Vesicles of Life

by | Sep 25, 2019

Researchers investigate molecules that could have led the way to life on Earth.

It is perhaps an innate aspect of human nature to wonder where we came from—that is, how life came to be. Science has long had a fascination with discovering the origins of life on Earth. One of the most interesting questions is how organic material formed under the harsh conditions of the early prebiotic Earth.

In an attempt to answer this question, in a collaboration between the Scripps Research Institute, USA, and the University of Trento, Italy, researchers are investigating the chemical steps that may have taken us from the chaotic primordial soup of early Earth to life as we know it today.

“Our work expands on the regions of the prebiotic Earth where protocells could have emerged, thus increasing the likelihood that early chemical systems could have found the right spot(s) to give rise of life as we know it,” says Sheref S. Mansy, lead investigator from the University of Trento (currently at the University of Alberta, Canada).

These so-called ‘protocells’ are the precursors to modern living cells, formed by prebiotically plausible molecules that self-assemble or aggregate into vesicles. Previous studies have identified fatty acids as likely molecules to model protocells because they are prebiotically plausible and can theoretically support a protocell life cycle. However, these proposed vesicles are unstable; they can only form within a narrow pH range and are disrupted by metal ions typically found in the environment.

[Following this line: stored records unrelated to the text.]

(** C15. Every outcome of a child but a cancellation can be recorded: the status, the result and the failure that [_finalize] hands to the task store pass its
    checks unless the child was cancelled; then the store refuses them and leaves the task as it was. *)
Theorem cancelled_children_cannot_be_recorded result :
  let '(target, out, encoded) := final_outcome result in
  (rr_status result <> RUN_CANCELLED -> check_outcome target encoded (final_failure target) = Ok tt) /\
  (rr_status result = RUN_CANCELLED -> forall scope id run now st, IDENTIFIER run = true -> IDENTIFIER id = true ->
     AgentTasks.transition scope id RUNNING target run encoded (final_failure target) now st = (inl (TaskExc ValueError), st)).
Proof.
  unfold final_outcome.
  destruct (rr_status result); simpl; try (split; [done|done]).
  - destruct (decide (rr_output result = JNull)); [done|]. destruct (MAX_RESULT_BYTES <? _) eqn:Hlen; [done|]. split; [|done]. intros _.
    unfold check_outcome. simpl. apply Z.ltb_ge in Hlen. unfold MAX_RESULT_BYTES in Hlen. by rewrite (proj2 (Z.leb_le _ _) Hlen).
  - split; [done|]. intros _ scope id run now st Hr Hid. unfold AgentTasks.transition, identifier. by rewrite Hr, Hid.
Qed.
End Props.

(** ** Examples *)
#[local] Instance demo_hashing : Hashing := fun s => s.

Definition demo_tool : ToolIdentity := MkToolIdentity "core" "agent.delegate" "builtin" "1".
Definition demo_search : ToolIdentity := MkToolIdentity "core" "search" "builtin" "1".
Definition demo_spec (capabilities : gset string) : ToolSpec := MkToolSpec "search" "Search" {[READ]} capabilities [].
Definition demo_role : AgentRoleDefinition := MkRole "analyst" "Analyse." ["search"; "mail"] "small".
Definition demo_config : MultiAgentConfig := [("crm", MkProductConfig true [demo_role] 2 1)].

Definition demo_scope : RequestScope :=
  MkRequestScope (MkScopePath PRODUCT (Some "acme") (Some "crm") None None) "ann" "web" {["staff"]} "support" "" "" None.
Definition demo_ctx : ToolCallContext := MkCall demo_scope "run-1" "call-1" demo_tool (seconds 60) (Some "g1") true (Some (10, 5)).

Definition demo_parent : CapabilityGrant := MkCapabilityGrant "g1" "acme" "crm" {[demo_tool; demo_search]} {["read"; "write"]} (Some "ann") 0 (seconds 600).
Definition demo_child : CapabilityGrant := MkCapabilityGrant "g2" "acme" "crm" {[demo_search]} {["read"]} (Some "ann") (seconds 1) (seconds 31).
Definition demo_record : AgentTaskRecord :=
  MkTask "t1" ("acme", "crm", "ann") "run-1" "call-1" "analyst" "d1" "c1" "a1" "s1" QUEUED 10 10 None None None None.
Definition demo_result : RunResult := MkRunResult "c1" RUN_SUCCEEDED (JObj [("n", JInt 3)]) None [] 1 1 0 1.

(** The mail tool needs a capability that the parent lacks. *)
Definition demo_answer (prior : option AgentTaskRecord) (revoked : option exc) (q : question) : ans q :=
  match q with
  | QCancelSet => false
  | QRemaining => seconds 50
  | QNow => seconds 1
  | QResolveTool alias =>
      if decide (alias = "agent.delegate") then Some (demo_tool, demo_spec ∅)
      else if decide (alias = "search") then Some (demo_search, demo_spec {["read"]}) else Some (demo_search, demo_spec {["send"]})
  | QResolveGrant _ => inr (Some demo_parent)
  | QProduct _ => inr (rs_path demo_scope)
  | QGetByCall _ _ => inr prior
  | QReserveChild _ _ => inr true
  | QTakeSlot _ => inr true
  | QTransition _ _ _ _ _ _ => inr true
  | QWithRoleRoute _ _ => inr true
  | QCreateTask _ _ _ _ => inr demo_record
  | QIssueChild _ _ _ _ _ _ => inr demo_child
  | QUuid => "e1"
  | QStrategies _ => inr WReAct
  | QRunChild _ _ _ => inr demo_result
  | QRevoke _ => revoked
  | QOpenChild _ | QJournal _ | QCancelChildren _ | QReleaseSlot | QCloseChild => None
  end.

Definition demo_run (prior : option AgentTaskRecord) (revoked : option exc) : list ev * outcome (locals * (exc + json)) * unit :=
  interp (fun q (s : unit) => (demo_answer prior revoked q, s)) (delegate demo_config demo_ctx "analyst" "Count." start) tt.

Lemma demo_ran prior revoked : run_to (delegate demo_config demo_ctx "analyst" "Count." start) (demo_run prior revoked).1.1 (demo_run prior revoked).1.2.
Proof. apply interp_run_to. Qed.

Representative micrograph of cyclophospholipid vesicles

An ideal vesicle needs to find a delicate balance between being stable enough to survive the harsh conditions that would have existed on early Earth while remaining malleable enough to support the exchange and transport of molecules via the membrane.

In a recent study published in Small, Prof. Krishnamurthy, Prof. Mansy, and co-workers propose a prebiotically reasonable protocell composition that falls in between these two extremes—cyclophospholipids.

“The discovery of the ease of formation of cyclophospholipids combined with their surprising ability to form protocell structures [that] are stable to a wider range of physical and chemical conditions, inspires us to investigate their properties further,” states Prof. Krishnamurthy.

Their research showed that certain cyclophospholipid structures are stable over a broad range of pH and metal ion concentrations, and display the potential to retain biological material.

Now that a promising model has been identified, the next challenge is to see if these vesicles are dynamic and compatible with other important processes, such as non-enzymatic RNA replication.